▶ _Aim of the exercise_: Begin at the top of the records and copy each line exactly. The line containing "let st1 := fst" is the last one to include.
··· Data shown ···
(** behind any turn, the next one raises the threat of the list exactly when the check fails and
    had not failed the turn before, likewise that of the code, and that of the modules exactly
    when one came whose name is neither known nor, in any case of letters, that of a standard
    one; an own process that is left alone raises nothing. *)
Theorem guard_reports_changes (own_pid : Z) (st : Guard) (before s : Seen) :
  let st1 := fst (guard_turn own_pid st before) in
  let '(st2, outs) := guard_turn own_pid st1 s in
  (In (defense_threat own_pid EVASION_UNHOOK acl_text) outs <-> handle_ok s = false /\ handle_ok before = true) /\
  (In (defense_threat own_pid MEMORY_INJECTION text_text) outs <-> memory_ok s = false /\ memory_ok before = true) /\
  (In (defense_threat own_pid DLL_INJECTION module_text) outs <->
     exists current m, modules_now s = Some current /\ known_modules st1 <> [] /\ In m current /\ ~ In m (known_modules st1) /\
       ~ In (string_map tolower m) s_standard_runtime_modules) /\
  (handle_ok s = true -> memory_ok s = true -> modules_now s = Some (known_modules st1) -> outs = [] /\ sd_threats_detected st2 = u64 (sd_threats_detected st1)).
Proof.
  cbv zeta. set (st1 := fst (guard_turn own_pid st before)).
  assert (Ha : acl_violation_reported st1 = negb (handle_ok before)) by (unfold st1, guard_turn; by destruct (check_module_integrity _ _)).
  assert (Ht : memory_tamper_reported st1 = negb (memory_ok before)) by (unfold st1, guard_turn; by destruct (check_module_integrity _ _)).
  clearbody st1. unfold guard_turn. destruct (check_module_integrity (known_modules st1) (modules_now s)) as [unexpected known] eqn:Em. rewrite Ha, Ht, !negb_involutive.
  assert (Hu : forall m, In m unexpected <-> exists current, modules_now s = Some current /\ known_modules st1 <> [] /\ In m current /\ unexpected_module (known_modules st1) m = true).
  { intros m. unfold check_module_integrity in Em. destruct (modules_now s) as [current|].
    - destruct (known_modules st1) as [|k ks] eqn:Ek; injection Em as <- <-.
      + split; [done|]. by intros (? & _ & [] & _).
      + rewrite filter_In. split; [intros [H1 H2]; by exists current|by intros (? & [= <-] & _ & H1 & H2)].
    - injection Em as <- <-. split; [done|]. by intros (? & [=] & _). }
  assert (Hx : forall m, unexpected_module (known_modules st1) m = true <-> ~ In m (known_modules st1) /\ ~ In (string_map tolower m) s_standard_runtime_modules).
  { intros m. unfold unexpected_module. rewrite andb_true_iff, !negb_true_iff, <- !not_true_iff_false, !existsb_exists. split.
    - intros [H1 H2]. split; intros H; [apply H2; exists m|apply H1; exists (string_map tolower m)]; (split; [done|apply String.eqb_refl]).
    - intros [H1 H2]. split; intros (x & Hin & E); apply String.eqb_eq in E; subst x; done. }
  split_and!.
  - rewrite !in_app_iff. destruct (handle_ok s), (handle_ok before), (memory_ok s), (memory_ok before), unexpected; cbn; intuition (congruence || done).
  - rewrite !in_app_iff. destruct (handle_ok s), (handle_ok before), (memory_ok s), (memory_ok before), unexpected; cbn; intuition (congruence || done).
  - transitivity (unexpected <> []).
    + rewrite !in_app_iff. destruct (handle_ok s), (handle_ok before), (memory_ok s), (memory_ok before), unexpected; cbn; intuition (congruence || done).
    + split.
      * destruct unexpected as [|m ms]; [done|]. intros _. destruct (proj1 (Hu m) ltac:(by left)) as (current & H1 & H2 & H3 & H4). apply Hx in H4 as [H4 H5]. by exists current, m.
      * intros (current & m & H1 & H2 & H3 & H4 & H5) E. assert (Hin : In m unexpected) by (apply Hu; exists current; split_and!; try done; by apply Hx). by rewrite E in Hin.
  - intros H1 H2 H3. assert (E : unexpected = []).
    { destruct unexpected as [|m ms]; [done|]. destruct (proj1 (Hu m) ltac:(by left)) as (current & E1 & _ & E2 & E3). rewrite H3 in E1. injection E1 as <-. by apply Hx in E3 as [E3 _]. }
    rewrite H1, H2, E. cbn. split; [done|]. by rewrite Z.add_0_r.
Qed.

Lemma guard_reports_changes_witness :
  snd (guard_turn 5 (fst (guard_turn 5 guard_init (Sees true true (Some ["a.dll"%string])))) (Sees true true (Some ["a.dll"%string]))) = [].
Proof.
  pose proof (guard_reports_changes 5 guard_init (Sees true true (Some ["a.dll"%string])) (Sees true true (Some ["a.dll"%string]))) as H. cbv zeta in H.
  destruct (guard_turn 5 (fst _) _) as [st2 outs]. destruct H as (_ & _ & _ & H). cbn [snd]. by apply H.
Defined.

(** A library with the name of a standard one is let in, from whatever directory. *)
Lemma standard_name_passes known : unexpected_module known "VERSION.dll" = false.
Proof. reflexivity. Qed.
···
▶ _Task response_:
(** behind any turn, the next one raises the threat of the list exactly when the check fails and
    had not failed the turn before, likewise that of the code, and that of the modules exactly
    when one came whose name is neither known nor, in any case of letters, that of a standard
    one; an own process that is left alone raises nothing. *)
Theorem guard_reports_changes (own_pid : Z) (st : Guard) (before s : Seen) :
  let st1 := fst (guard_turn own_pid st before) in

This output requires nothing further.